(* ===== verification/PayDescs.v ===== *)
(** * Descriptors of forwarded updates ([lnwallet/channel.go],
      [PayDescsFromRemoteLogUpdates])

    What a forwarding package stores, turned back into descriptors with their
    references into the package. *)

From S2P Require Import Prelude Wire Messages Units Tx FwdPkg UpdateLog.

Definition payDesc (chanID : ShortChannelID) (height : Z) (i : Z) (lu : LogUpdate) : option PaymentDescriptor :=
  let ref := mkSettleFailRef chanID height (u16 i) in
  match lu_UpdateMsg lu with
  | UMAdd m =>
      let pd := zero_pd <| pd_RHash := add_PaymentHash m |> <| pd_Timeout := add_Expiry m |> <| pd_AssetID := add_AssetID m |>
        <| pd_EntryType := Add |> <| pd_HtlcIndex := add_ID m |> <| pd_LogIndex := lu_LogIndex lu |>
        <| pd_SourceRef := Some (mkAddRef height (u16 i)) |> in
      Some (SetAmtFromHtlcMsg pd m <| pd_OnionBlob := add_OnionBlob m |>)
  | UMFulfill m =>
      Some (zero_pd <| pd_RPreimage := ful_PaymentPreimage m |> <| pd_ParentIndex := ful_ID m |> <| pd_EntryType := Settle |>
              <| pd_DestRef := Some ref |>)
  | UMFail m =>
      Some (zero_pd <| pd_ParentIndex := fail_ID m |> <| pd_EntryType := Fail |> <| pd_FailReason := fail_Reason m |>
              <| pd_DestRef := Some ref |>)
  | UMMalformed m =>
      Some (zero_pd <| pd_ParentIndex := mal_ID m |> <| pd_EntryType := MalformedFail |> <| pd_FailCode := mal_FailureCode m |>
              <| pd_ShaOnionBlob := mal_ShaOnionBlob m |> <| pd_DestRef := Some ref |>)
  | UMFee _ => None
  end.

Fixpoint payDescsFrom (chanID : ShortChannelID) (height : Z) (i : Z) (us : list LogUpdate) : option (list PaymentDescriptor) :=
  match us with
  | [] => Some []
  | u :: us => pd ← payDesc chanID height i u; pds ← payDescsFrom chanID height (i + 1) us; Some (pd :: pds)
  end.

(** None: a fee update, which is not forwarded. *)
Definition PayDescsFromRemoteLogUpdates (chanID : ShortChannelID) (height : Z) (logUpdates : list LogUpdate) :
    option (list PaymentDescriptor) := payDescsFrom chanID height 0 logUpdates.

##########

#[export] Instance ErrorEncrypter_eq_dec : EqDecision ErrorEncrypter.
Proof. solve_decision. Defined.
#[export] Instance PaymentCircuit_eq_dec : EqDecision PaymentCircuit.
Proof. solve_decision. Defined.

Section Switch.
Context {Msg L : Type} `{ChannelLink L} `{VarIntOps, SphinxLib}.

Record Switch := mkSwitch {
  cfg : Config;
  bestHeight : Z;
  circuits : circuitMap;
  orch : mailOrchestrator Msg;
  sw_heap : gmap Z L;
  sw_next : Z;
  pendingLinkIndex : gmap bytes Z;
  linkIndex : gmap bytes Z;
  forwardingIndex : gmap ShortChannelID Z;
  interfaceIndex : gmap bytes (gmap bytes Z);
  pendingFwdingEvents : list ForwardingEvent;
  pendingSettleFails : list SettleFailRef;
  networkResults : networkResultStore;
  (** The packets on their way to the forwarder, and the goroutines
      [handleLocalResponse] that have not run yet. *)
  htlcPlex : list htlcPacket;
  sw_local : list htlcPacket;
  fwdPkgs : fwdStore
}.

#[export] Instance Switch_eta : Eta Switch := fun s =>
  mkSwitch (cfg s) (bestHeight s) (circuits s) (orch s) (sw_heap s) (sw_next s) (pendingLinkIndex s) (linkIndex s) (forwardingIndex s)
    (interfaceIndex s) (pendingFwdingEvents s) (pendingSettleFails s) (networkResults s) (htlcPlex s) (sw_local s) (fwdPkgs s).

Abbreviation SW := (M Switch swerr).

##########

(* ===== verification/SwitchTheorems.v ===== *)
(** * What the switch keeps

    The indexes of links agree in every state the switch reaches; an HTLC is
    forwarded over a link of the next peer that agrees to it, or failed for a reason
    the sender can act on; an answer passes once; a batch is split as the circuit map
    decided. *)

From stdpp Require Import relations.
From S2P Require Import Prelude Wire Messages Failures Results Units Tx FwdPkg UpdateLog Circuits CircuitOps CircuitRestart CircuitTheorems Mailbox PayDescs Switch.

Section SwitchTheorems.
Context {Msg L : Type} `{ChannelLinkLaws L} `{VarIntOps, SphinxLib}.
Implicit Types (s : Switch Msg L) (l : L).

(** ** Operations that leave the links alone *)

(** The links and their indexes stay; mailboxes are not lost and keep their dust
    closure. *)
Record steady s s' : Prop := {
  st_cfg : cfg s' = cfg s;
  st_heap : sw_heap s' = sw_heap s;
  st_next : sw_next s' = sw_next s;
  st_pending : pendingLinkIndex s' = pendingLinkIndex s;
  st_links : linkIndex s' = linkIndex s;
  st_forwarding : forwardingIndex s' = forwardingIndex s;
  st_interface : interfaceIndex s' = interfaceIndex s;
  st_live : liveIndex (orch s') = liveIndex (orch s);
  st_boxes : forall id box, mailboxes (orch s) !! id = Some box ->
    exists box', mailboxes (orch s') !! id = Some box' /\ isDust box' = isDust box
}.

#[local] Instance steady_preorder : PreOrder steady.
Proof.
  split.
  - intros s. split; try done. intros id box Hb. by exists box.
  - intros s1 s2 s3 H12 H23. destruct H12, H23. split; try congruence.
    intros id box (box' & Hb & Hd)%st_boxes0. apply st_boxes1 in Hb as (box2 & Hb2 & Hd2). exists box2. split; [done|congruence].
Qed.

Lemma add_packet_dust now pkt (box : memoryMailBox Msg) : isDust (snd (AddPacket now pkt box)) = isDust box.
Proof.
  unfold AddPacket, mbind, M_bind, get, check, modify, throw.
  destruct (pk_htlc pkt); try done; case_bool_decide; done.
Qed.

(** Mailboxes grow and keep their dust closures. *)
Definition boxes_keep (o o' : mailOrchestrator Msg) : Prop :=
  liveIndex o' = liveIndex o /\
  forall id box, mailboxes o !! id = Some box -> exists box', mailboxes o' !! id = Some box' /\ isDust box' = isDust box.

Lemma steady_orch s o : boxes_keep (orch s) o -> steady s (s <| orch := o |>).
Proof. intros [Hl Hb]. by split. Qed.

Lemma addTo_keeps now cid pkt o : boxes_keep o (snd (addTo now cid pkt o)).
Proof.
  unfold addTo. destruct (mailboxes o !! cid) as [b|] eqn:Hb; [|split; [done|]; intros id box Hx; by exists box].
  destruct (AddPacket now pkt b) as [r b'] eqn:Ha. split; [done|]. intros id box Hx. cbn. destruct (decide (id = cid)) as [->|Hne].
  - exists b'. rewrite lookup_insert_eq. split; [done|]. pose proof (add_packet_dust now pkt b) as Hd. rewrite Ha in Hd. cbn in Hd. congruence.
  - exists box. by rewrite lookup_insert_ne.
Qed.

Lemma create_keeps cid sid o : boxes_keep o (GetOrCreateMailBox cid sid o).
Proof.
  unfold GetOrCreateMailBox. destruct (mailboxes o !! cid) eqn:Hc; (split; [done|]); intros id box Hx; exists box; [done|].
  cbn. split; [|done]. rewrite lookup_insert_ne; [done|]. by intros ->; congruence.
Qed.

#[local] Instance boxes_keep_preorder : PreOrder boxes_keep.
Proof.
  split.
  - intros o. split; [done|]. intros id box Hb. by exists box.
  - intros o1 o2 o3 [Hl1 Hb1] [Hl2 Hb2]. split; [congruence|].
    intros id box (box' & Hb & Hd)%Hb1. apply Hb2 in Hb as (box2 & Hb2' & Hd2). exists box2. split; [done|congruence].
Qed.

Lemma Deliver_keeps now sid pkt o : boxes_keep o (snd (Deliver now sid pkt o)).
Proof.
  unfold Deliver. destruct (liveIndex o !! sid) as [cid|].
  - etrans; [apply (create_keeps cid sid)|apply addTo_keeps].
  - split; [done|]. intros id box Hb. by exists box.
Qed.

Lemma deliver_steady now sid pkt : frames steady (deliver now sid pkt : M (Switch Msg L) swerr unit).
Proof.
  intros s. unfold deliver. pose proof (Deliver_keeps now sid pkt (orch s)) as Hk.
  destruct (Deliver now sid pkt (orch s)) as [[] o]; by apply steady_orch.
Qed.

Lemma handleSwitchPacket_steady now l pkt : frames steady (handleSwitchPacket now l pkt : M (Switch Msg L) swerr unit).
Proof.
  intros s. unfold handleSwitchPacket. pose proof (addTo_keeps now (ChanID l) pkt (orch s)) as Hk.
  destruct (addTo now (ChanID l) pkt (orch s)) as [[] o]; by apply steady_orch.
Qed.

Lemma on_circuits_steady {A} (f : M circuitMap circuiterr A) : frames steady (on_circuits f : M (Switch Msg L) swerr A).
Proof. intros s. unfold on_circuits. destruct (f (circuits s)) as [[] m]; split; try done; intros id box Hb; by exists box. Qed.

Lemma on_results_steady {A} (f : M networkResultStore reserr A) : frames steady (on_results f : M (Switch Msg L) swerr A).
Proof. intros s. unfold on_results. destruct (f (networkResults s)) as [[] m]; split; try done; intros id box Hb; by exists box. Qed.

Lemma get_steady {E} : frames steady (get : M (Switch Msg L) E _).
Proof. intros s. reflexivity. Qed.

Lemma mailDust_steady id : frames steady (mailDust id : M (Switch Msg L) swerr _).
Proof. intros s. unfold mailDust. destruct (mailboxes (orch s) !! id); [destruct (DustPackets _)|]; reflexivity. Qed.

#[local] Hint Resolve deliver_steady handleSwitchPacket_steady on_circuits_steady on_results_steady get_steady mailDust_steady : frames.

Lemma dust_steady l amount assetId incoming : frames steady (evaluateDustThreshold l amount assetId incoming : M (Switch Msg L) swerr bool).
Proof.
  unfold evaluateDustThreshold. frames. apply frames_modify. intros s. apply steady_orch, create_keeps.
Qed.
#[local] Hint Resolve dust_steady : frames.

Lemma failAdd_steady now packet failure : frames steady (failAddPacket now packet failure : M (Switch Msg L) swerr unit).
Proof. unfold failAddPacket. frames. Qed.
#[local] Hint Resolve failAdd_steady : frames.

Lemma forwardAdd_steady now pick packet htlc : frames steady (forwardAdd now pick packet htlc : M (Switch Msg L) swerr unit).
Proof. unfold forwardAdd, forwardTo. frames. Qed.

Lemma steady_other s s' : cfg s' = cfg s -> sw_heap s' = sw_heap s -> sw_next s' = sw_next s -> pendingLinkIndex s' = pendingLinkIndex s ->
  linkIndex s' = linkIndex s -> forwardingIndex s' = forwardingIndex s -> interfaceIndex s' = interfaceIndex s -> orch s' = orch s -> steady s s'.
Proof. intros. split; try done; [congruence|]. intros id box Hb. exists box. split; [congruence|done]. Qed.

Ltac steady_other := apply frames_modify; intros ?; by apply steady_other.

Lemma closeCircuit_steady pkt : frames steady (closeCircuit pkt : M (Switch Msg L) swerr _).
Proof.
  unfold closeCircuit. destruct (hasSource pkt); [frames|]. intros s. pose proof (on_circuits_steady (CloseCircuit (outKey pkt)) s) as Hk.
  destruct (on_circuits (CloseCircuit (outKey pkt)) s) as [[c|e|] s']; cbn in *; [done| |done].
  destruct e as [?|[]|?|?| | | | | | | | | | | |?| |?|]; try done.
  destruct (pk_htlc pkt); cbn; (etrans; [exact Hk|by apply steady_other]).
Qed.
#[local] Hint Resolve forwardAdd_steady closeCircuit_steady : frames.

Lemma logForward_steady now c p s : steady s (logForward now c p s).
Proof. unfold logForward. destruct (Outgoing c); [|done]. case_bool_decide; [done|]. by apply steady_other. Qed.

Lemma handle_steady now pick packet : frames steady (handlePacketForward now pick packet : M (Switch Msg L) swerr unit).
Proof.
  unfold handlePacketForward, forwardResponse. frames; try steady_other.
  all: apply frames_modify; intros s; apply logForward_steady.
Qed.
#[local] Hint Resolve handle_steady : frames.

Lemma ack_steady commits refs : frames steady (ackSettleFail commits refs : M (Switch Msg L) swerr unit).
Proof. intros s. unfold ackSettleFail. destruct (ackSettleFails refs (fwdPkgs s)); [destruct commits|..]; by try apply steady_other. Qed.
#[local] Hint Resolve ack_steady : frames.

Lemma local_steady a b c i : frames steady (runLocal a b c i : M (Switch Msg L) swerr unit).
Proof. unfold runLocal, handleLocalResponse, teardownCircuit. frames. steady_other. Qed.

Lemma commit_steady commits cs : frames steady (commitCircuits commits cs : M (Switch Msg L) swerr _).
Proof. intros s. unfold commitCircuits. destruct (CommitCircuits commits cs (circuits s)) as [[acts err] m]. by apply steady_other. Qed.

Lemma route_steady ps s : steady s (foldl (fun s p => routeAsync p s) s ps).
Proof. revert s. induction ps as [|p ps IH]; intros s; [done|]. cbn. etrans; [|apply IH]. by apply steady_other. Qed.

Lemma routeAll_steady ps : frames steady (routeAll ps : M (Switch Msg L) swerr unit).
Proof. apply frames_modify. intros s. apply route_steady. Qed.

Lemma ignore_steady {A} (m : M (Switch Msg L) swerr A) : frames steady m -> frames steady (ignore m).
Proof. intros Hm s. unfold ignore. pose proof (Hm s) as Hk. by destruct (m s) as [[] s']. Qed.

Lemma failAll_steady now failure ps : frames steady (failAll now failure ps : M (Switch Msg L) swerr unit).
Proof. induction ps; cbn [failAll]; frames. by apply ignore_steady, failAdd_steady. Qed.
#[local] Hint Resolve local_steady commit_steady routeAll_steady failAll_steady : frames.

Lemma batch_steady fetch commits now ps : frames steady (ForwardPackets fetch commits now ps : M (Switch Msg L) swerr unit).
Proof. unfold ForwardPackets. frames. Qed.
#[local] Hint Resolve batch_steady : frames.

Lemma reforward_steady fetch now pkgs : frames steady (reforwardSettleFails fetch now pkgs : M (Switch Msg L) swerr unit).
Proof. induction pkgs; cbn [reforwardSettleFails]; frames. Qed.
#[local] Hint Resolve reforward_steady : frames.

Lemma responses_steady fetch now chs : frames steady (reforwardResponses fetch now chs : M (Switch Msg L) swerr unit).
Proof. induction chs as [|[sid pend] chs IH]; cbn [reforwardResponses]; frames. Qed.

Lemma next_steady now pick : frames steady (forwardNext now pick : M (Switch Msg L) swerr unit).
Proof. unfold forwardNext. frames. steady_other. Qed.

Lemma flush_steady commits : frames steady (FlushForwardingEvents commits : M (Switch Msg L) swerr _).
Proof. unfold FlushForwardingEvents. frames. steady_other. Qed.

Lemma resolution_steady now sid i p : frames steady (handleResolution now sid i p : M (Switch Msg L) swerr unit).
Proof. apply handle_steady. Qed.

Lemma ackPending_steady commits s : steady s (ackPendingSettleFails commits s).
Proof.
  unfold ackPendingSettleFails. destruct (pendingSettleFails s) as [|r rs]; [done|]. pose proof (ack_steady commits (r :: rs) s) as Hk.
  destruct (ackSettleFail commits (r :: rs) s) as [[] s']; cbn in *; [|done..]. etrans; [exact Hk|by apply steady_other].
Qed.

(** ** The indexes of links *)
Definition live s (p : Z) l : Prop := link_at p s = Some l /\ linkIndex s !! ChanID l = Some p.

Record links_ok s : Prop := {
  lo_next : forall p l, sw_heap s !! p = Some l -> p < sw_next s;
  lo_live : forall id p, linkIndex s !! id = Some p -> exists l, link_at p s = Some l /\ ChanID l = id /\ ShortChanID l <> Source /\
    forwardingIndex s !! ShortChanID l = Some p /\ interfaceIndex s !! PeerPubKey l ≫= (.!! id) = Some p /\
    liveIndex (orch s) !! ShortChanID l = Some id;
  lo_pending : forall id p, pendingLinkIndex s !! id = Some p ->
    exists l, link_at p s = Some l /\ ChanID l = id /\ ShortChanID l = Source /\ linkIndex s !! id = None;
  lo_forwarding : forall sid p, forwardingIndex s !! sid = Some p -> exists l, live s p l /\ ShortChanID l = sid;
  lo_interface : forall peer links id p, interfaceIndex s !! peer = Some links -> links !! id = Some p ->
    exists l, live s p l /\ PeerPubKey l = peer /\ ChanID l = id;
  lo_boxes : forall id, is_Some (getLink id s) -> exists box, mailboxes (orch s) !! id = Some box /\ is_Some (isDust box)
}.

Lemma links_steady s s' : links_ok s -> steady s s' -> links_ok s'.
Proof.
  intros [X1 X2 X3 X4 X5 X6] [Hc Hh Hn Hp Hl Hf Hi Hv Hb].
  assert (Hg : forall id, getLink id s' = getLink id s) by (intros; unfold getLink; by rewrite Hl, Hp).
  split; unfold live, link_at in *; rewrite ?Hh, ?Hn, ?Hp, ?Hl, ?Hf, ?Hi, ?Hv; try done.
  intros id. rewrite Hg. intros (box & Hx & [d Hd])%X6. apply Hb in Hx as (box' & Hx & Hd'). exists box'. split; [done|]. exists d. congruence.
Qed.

##########

The range runs from the line above containing "(* ===== verification/PayDescs.v ===== *)" to the line containing "What a forwarding", inclusive. Restate those lines word for word and no others.

(* ===== verification/PayDescs.v ===== *)
(** * Descriptors of forwarded updates ([lnwallet/channel.go],
      [PayDescsFromRemoteLogUpdates])

    What a forwarding package stores, turned back into descriptors with their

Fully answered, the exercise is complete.